On the estate are a number of old farm buildings in varied states of decay; these are to be sold as villas. So Castelfalfi will offer a range of accommodation options from four star hotel to very upmarket villas. It will not be dependent for its success on a small, vulnerable niche of the market.

There was a golf course at Castelfalfi already, but the scale of the new development demands more. So the developers resolved to rebuild the existing course, and to add another. The challenge, though, was to make 36 holes work on the property, with a clubhouse in the valley below the village. Step up a German/Italian team: golf architects Rainer Preissmann and Wilfried Moroder, who have paired up to work on this project; and another multinational pairing in German contractor Brehmer Golfplatzbau and Italian builder Fratelli Bruno, who have shared the golf construction work between them.

Moroder and Preissmann’s task in designing Castelfalfi’s golf was to find a routing that could produce two eighteen hole courses, both with returning nines, on a heavily undulating piece of property, with the clubhouse located on a small hill below the main village itself. They solved this problem, but it’s true that the solution was not without its compromises. The golf courses are known as the Mountain course, which largely occupies the land on which the old course sat, and the Lake course, which explores more gentle land among vineyards and olive trees. Mountain has been built first – and is now open – while the first nine holes of the Lake course are done. TUI plans to delay the second nine until the resort is fully up and running.

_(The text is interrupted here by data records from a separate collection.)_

Fixpoint print_json (j : jtext) : list Z :=
  match j with
  | XNull => bytes_of "null"
  | XBool true => bytes_of "true"
  | XBool false => bytes_of "false"
  | XNumber text => bytes_of text
  | XString s => quote s
  | XArray items => 91 :: joined print_json items ++ [93]
  | XObject members => 123 :: joined (fun '(key, value) => quote key ++ 58 :: print_json value) members ++ [125]
  end.

Example print_nested : print_json (XObject [("a", XArray [XNumber "1"; XString "x"]); ("b", XBool true)]) =
  double_quoted "{'a':[1,'x'],'b':true}".
Proof. vm_compute. reflexivity. Qed.
(* ===== verification/JsonProofs.v ===== *)
(** * What is written is what is read

    Reading back a written value: strings survive their escapes, the scanner
    accepts what was written and stops right behind it. *)

From stdpp Require Import prelude strings list.
From Stdlib Require Import ZArith Lia Ascii String.
From S2P Require Import Prelude GoFloat GoText Sha256 GoStrings Json.

#[local] Open Scope string_scope.
#[local] Open Scope list_scope.
#[local] Open Scope Z_scope.

(** ** Strings *)

(** Well-formed UTF-8. *)
Inductive utf8 : list Z -> Prop :=
  | utf8_nil : utf8 []
  | utf8_1 c l : 0 <= c < 0x80 -> utf8 l -> utf8 (c :: l)
  | utf8_2 c b l : in_range 0xC2 0xDF c = true -> continuation b = true -> utf8 l -> utf8 (c :: b :: l)
  | utf8_3 c b d l : in_range 0xE0 0xEF c = true -> second3 c b = true -> continuation d = true -> utf8 l ->
      utf8 (c :: b :: d :: l)
  | utf8_4 c b d e l : in_range 0xF0 0xF4 c = true -> second4 c b = true -> continuation d = true ->
      continuation e = true -> utf8 l -> utf8 (c :: b :: d :: e :: l).

Definition utf8_text (s : string) : Prop := utf8 (bytes_of s).

Lemma utf8_ascii l : Forall (fun c => 0 <= c < 0x80) l -> utf8 l.
Proof. induction 1; by constructor. Qed.

Lemma utf8_app l k : utf8 l -> utf8 k -> utf8 (l ++ k).
Proof. intros Hl Hk. induction Hl; cbn; [done|by constructor..]. Qed.

(** A check of every number below a bound. *)
Lemma checked_below (p : Z -> bool) n c :
  forallb (fun k => p (Z.of_nat k)) (seq 0 n) = true -> 0 <= c < Z.of_nat n -> p c = true.
Proof.
  intros Hall Hc. rewrite forallb_forall in Hall. specialize (Hall (Z.to_nat c)). rewrite Z2Nat.id in Hall by lia.
  apply Hall, in_seq. lia.
Qed.

Lemma control_escape c : 0 <= c < 32 -> hex4 48 48 (hex_byte (c / 16)) (hex_byte (c `mod` 16)) = Some c.
Proof.
  intros Hc. pose proof (checked_below (fun c => bool_decide
    (hex4 48 48 (hex_byte (c / 16)) (hex_byte (c `mod` 16)) = Some c)) 32 c) as H.
  apply bool_decide_eq_true in H; [done|vm_compute; reflexivity|done].
Qed.
(* ===== verification/Ema.v ===== *)
(** * The EMA reducer (internal/indicator/ema.go)

    State, operations and snapshots of one exponential moving average, the
    reference definition it is compared with, and the round trip through a
    snapshot. *)

From stdpp Require Import prelude strings list.
From Stdlib Require Import ZArith Lia SpecFloat String.
From S2P Require Import Prelude GoFloat GoText Model.

#[local] Open Scope string_scope.
#[local] Open Scope list_scope.
#[local] Open Scope Z_scope.

Definition EMAAlgorithmVersion : string := "1.0.0".

Record EMA := mkEMA {
  emaPeriod : Z;
  emaSamples : Z;
  emaSeedSum : float64;
  emaValue : float64
}.

Record EMASnapshot := mkEMASnapshot {
  esPeriod : Z;
  esSamples : Z;
  esSeedSum : float64;
  esValue : float64
}.

Inductive EMAError :=
  | EMAPeriodNotPositive
  | EMACloseNotFinite
  | EMAEncode
  | EMADecode
  | EMAPeriodMismatch
  | EMAValueBeforeReady
  | EMASnapshotNotFinite.

(** ** Operations *)

Definition NewEMA (period : Z) : outcome EMAError EMA :=
  if period <? 1 then Fail EMAPeriodNotPositive
  else Ok (mkEMA period 0 f0 f0).

Definition EMA_Samples (e : EMA) : Z := emaSamples e.

Definition EMA_Ready (e : EMA) : bool := wrap_u64 (emaPeriod e) <=? emaSamples e.

Definition EMA_Value (e : EMA) : float64 * bool := (emaValue e, EMA_Ready e).

(** [EMA_OnClosed] updates the receiver and returns the value and readiness; the
    error is raised before anything changes. *)
Definition EMA_OnClosed (e : EMA) (close : float64) : EMA * outcome EMAError (float64 * bool) :=
  if is_nan close || is_inf close then (e, Fail EMACloseNotFinite)
  else
    let samples := wrap_u64 (emaSamples e + 1) in
    let period := wrap_u64 (emaPeriod e) in
    if samples <=? period then
      let seedSum := (emaSeedSum e + close)%F in
      if samples =? period then
        let value := (seedSum / of_int (emaPeriod e))%F in
        (mkEMA (emaPeriod e) samples seedSum value, Ok (value, true))
      else (mkEMA (emaPeriod e) samples seedSum (emaValue e), Ok (f0, false))
    else
      let multiplier := (of_int 2 / of_int (wrap_i64 (emaPeriod e + 1)))%F in
      let value := (close * multiplier + emaValue e * (of_int 1 - multiplier))%F in
      (mkEMA (emaPeriod e) samples (emaSeedSum e) value, Ok (value, true)).

(** [EMA_Project] runs [EMA_OnClosed] on a copy. *)
Definition EMA_Project (e : EMA) (close : float64) : outcome EMAError (float64 * bool) :=
  snd (EMA_OnClosed e close).

(** ** Snapshots *)

(** A float field: [encoding/json] refuses NaN and infinities. *)
Definition marshal_float (f : float64) : option json :=
  if is_finite f then Some (JFloat f) else None.

Fixpoint jfield (name : string) (fields : list (string * json)) : option json :=
  match fields with
  | [] => None
  | (k, v) :: rest => if (k =? name)%string then Some v else jfield name rest
  end.

(** Fields of an object being decoded: an absent field keeps the zero value, a
    value of another JSON type or out of the field's range is an error. *)
Definition decode_int (lo hi : Z) (name : string) (fields : list (string * json)) : option Z :=
  match jfield name fields with
  | None => Some 0
  | Some (JInt z) => if (lo <=? z) && (z <=? hi) then Some z else None
  | Some _ => None
  end.
Definition decode_i64 := decode_int (- 2 ^ 63) (2 ^ 63 - 1).
Definition decode_u64 := decode_int 0 (2 ^ 64 - 1).
Definition decode_float (name : string) (fields : list (string * json)) : option float64 :=
  match jfield name fields with
  | None => Some f0
  | Some (JFloat f) => Some f
  | Some (JInt z) => Some (of_int z)
  | Some _ => None
  end.

Definition marshal_EMASnapshot (s : EMASnapshot) : option json :=
  sum ← marshal_float (esSeedSum s);
  value ← marshal_float (esValue s);
  Some (JObject [("period", JInt (esPeriod s)); ("samples", JInt (esSamples s));
                 ("seed_sum", sum); ("value", value)]).

Definition unmarshal_EMASnapshot (data : json) : option EMASnapshot :=
  match data with
  | JObject fields =>
      period ← decode_i64 "period" fields;
      samples ← decode_u64 "samples" fields;
      sum ← decode_float "seed_sum" fields;
      value ← decode_float "value" fields;
      Some (mkEMASnapshot period samples sum value)
  | _ => None
  end.

Definition EMA_Snapshot (e : EMA) : outcome EMAError json :=
  match marshal_EMASnapshot
          (mkEMASnapshot (emaPeriod e) (emaSamples e) (emaSeedSum e) (emaValue e)) with
  | Some j => Ok j
  | None => Fail EMAEncode
  end.

Definition EMA_Restore (e : EMA) (data : json) : outcome EMAError EMA :=
  match unmarshal_EMASnapshot data with
  | None => Fail EMADecode
  | Some s =>
      if negb (esPeriod s =? emaPeriod e) then Fail EMAPeriodMismatch
      else if (esSamples s <? wrap_u64 (emaPeriod e)) && fne (esValue s) f0
      then Fail EMAValueBeforeReady
      else if negb (is_finite (esSeedSum s)) || negb (is_finite (esValue s))
      then Fail EMASnapshotNotFinite
      else Ok (mkEMA (emaPeriod e) (esSamples s) (esSeedSum s) (esValue s))
  end.

(** ** Reference definition

    The average of the first [period] closes, then the usual recursion. *)
Definition ema_step (period : Z) (value close : float64) : float64 :=
  let k := (of_int 2 / of_int (period + 1))%F in
  (close * k + value * (of_int 1 - k))%F.

Definition ema_reference (period : Z) (closes : list float64) : option float64 :=
  if len closes <? period then None
  else
    let seed := (foldl fadd f0 (take (Z.to_nat period) closes) / of_int period)%F in
    Some (foldl (ema_step period) seed (drop (Z.to_nat period) closes)).

(** A run of the reducer over closes, with the last result. *)
Definition run_closes (e : EMA) (closes : list float64) : EMA :=
  foldl (fun e c => fst (EMA_OnClosed e c)) e closes.

(** What a reducer with a given period looks like after [closes]. *)
Definition ema_after (period : Z) (closes : list float64) : EMA :=
  mkEMA period (len closes)
    (foldl fadd f0 (take (Z.to_nat period) closes))
    (default f0 (ema_reference period closes)).

(** The periods a reducer is built with: positive [int]s short of the last. *)
Definition valid_period (period : Z) : Prop := 1 <= period < 2 ^ 63 - 1.

Definition new_ema (period : Z) : EMA := mkEMA period 0 f0 f0.

(** The invariant of a reducer: its counters are in range and its value is a
    zero until the seed is complete. *)
Record ema_wf (e : EMA) : Prop := {
  wf_period : valid_period (emaPeriod e);
  wf_samples : 0 <= emaSamples e < 2 ^ 64;
  wf_value : emaSamples e < emaPeriod e -> feq (emaValue e) f0 = true
}.

(** ** Lemmas *)

Lemma wrap_u64_id z : 0 <= z < 2 ^ 64 -> wrap_u64 z = z.
Proof. intros. unfold wrap_u64. by apply Z.mod_small. Qed.

Lemma wrap_i64_id z : - 2 ^ 63 <= z < 2 ^ 63 -> wrap_i64 z = z.
Proof. intros. unfold wrap_i64. rewrite Z.mod_small; lia. Qed.

Lemma wrap_u64_range z : 0 <= wrap_u64 z < 2 ^ 64.
Proof. unfold wrap_u64. apply Z.mod_pos_bound. lia. Qed.

Lemma ema_reference_None period closes :
  len closes < period -> ema_reference period closes = None.
Proof. intros. unfold ema_reference. by rewrite (proj2 (Z.ltb_lt _ _)). Qed.

Lemma ema_reference_seed period closes :
  1 <= period -> len closes = period ->
  ema_reference period closes = Some (foldl fadd f0 closes / of_int period)%F.
Proof.
  intros ? Hl. unfold ema_reference. rewrite (proj2 (Z.ltb_ge _ _)) by lia.
  unfold len in Hl. rewrite take_ge, drop_ge by lia. done.
Qed.

Lemma ema_reference_snoc period closes c v :
  1 <= period -> ema_reference period closes = Some v ->
  ema_reference period (closes ++ [c]) = Some (ema_step period v c).
Proof.
  unfold ema_reference. intros Hp. pose proof (len_nonneg closes) as Hl. rewrite len_snoc.
  destruct (Z.ltb_spec (len closes) period) as [|Hge]; [done|]. intros [= <-].
  rewrite (proj2 (Z.ltb_ge _ _)) by lia. unfold len in Hge.
  rewrite take_app_le, drop_app_le, foldl_app by lia. done.
Qed.

(** One step from the state after [closes] is the state after one more. *)
Lemma EMA_OnClosed_after period closes c :
  valid_period period -> len closes < 2 ^ 64 - 1 -> is_finite c = true ->
  fst (EMA_OnClosed (ema_after period closes) c) = ema_after period (closes ++ [c]) /\
  snd (EMA_OnClosed (ema_after period closes) c) =
    Ok (default f0 (ema_reference period (closes ++ [c])), period <=? len closes + 1).
Proof.
  intros [Hp1 Hp2] Hl Hc. pose proof (len_nonneg closes).
  assert (Hfin : is_nan c || is_inf c = false) by (by destruct c).
  unfold EMA_OnClosed, ema_after. rewrite Hfin. cbn [emaPeriod emaSamples emaSeedSum emaValue].
  rewrite !len_snoc, (wrap_u64_id (len closes + 1)), (wrap_u64_id period) by lia.
  destruct (Z.leb_spec (len closes + 1) period) as [Hle|Hgt].
  - assert (Htake : forall k : list float64, len k <= period -> take (Z.to_nat period) k = k).
    { intros k Hk. apply take_ge. unfold len in Hk. lia. }
    rewrite !Htake by (rewrite ?len_snoc; lia). rewrite foldl_app. cbn [foldl].
    destruct (Z.eqb_spec (len closes + 1) period) as [Heq|Hne].
    + rewrite ema_reference_seed by (rewrite ?len_snoc; lia).
      rewrite foldl_app, (proj2 (Z.leb_le _ _)) by lia. done.
    + rewrite !ema_reference_None by (rewrite ?len_snoc; lia).
      rewrite (proj2 (Z.leb_gt _ _)) by lia. done.
  - rewrite take_app_le by (unfold len in *; lia).
    destruct (ema_reference period closes) as [v|] eqn:E.
    2:{ unfold ema_reference in E. by rewrite (proj2 (Z.ltb_ge _ _)) in E by lia. }
    rewrite (ema_reference_snoc period closes c v) by (done || lia). cbn [default].
    by rewrite (proj2 (Z.leb_le period _)), (wrap_i64_id (period + 1)) by lia.
Qed.

Lemma run_closes_after period closes :
  valid_period period -> len closes < 2 ^ 64 -> Forall (fun c => is_finite c = true) closes ->
  run_closes (new_ema period) closes = ema_after period closes.
Proof.
  intros Hp. unfold run_closes.
  induction closes as [|c closes IH] using rev_ind; intros Hl Hf.
  - destruct Hp. unfold ema_after. rewrite ema_reference_None by (rewrite len_nil; lia).
    by rewrite take_nil.
  - rewrite len_snoc in Hl. apply Forall_app in Hf as [Hf Hc]. inversion Hc; subst.
    rewrite foldl_app. cbn [foldl]. rewrite IH by (done || lia).
    by apply EMA_OnClosed_after; [|lia|].
Qed.

Lemma EMA_OnClosed_wf e c : ema_wf e -> emaSamples e < 2 ^ 64 - 1 -> ema_wf (fst (EMA_OnClosed e c)).
Proof.
  intros [Hp Hs Hv] Hlt. unfold EMA_OnClosed, valid_period in *.
  destruct (is_nan c || is_inf c); [by split|].
  rewrite (wrap_u64_id (emaSamples e + 1)), (wrap_u64_id (emaPeriod e)) by lia.
  destruct (Z.leb_spec (emaSamples e + 1) (emaPeriod e));
    [destruct (Z.eqb_spec (emaSamples e + 1) (emaPeriod e))|]; cbn;
    split; cbn; unfold valid_period; try lia.
  intros. apply Hv. lia.
Qed.

Lemma EMA_OnClosed_samples e c :
  is_finite c = true -> emaSamples (fst (EMA_OnClosed e c)) = wrap_u64 (emaSamples e + 1).
Proof.
  intros. unfold EMA_OnClosed. assert (is_nan c || is_inf c = false) as -> by (by destruct c).
  by destruct (_ <=? _); [destruct (_ =? _)|].
Qed.

Lemma EMA_OnClosed_period e c : emaPeriod (fst (EMA_OnClosed e c)) = emaPeriod e.
Proof.
  unfold EMA_OnClosed. destruct (_ || _); [done|]. by destruct (_ <=? _); [destruct (_ =? _)|].
Qed.

Lemma EMA_Restore_Snapshot e j p :
  ema_wf e -> EMA_Snapshot e = Ok j -> emaPeriod p = emaPeriod e -> EMA_Restore p j = Ok e.
Proof.
  intros [Hp Hs Hv] Hj Hpp. unfold valid_period in Hp.
  unfold EMA_Snapshot, marshal_EMASnapshot, marshal_float in Hj. cbn in Hj.
  destruct (is_finite (emaSeedSum e)) eqn:Hf1; [|done].
  destruct (is_finite (emaValue e)) eqn:Hf2; [|done]. cbn in Hj. simplify_eq.
  unfold EMA_Restore. cbn. unfold decode_i64, decode_u64, decode_int, decode_float. cbn -[Z.pow].
  rewrite (proj2 (andb_true_iff _ _)) by lia. cbn -[Z.pow].
  rewrite (proj2 (andb_true_iff _ _)) by lia. cbn -[Z.pow].
  rewrite Hpp, Z.eqb_refl, Hf1, Hf2, wrap_u64_id by lia. cbn.
  destruct (Z.ltb_spec (emaSamples e) (emaPeriod e)) as [Hlt|?].
  - unfold fne. fold (feq (emaValue e) f0). rewrite (Hv Hlt). cbn. by destruct e.
  - cbn. by destruct e.
Qed.

Lemma EMA_Snapshot_ok e :
  is_ok (EMA_Snapshot e) = is_finite (emaSeedSum e) && is_finite (emaValue e).
Proof.
  unfold EMA_Snapshot, marshal_EMASnapshot, marshal_float. cbn.
  destruct (is_finite (emaSeedSum e)); [|done]. by destruct (is_finite (emaValue e)).
Qed.

Lemma new_ema_wf period : valid_period period -> ema_wf (new_ema period).
Proof. intros []. split; cbn; unfold valid_period; [lia..|done]. Qed.

(** Whatever data a reducer is restored from, it is well formed. *)
Lemma EMA_Restore_wf e data e' :
  valid_period (emaPeriod e) -> EMA_Restore e data = Ok e' ->
  ema_wf e' /\ emaPeriod e' = emaPeriod e /\
  exists s, unmarshal_EMASnapshot data = Some s /\ emaSamples e' = esSamples s.
Proof.
  intros [Hp1 Hp2]. unfold EMA_Restore. destruct (unmarshal_EMASnapshot data) as [s|] eqn:Hs; [|done].
  destruct (negb (esPeriod s =? emaPeriod e)); [done|].
  destruct ((esSamples s <? wrap_u64 (emaPeriod e)) && fne (esValue s) f0) eqn:Hv; [done|].
  destruct (_ || _); [done|]. intros [= <-]. cbn. split_and!; [|done|eauto].
  rewrite wrap_u64_id in Hv by lia. split; cbn; [done| |].
  - unfold unmarshal_EMASnapshot in Hs. destruct data; try done.
    apply bind_Some in Hs as (? & _ & Hs). apply bind_Some in Hs as (n & Hn & Hs).
    apply bind_Some in Hs as (? & _ & Hs). apply bind_Some in Hs as (? & _ & [= <-]). cbn.
    unfold decode_u64, decode_int in Hn. destruct (jfield _ _) as [[]|]; try done; [|by injection Hn as <-].
    destruct (_ && _) eqn:Hb; [|done]. injection Hn as <-. apply andb_true_iff in Hb as [? ?]. lia.
  - intros Hlt. rewrite (proj2 (Z.ltb_lt _ _) Hlt) in Hv. cbn in Hv. unfold fne in Hv.
    by apply negb_false_iff in Hv.
Qed.

#[export] Hint Resolve new_ema_wf EMA_OnClosed_wf : go.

The architects cracked the returning nines problem by making use of some severe, previously untouched land near the clubhouse. The Mountain’s eighth hole takes golfers up a small hill to the tee for the ninth, which is a steeply downhill par three to a green set on a peninsula in a lake. It’s spectacular, but it does mean that for most, the course will be a very tough walk.

This is counterbalanced, though, by some very strong, solid holes – I particularly liked the long par five fifth, which offers longer hitters the chance to get home, or at least close, in two by making a heroic carry over scrub to an additional area of fairway set to the right. The course’s most controversial hole will be the twelfth, which demands an accurate drive up a valley that narrows the further the ball is hit, and then an all or nothing uphill second to the well protected green. It’s actually very strategic, as the golfer who is brave enough to hit driver off the tee will be rewarded with a much easier second, but the tightness of the fairway and the severity of the approach will prove too difficult for many.

The Lake course, in some ways, has the better land for golf, as it is less severe. Of the holes that have been constructed, I especially liked the second, which has an appealing drive over a valley and a fun second to a green tucked to the left and well defended by bunkers and topography. But the land at the so far untouched end of the property is close to ideal, undulating but not too steep, and with excellent natural feature. When both courses are complete, Castelfalfi will be a fine addition to Tuscany’s many splendours.

This article appeared in issue 23 of GCA, published October 2010.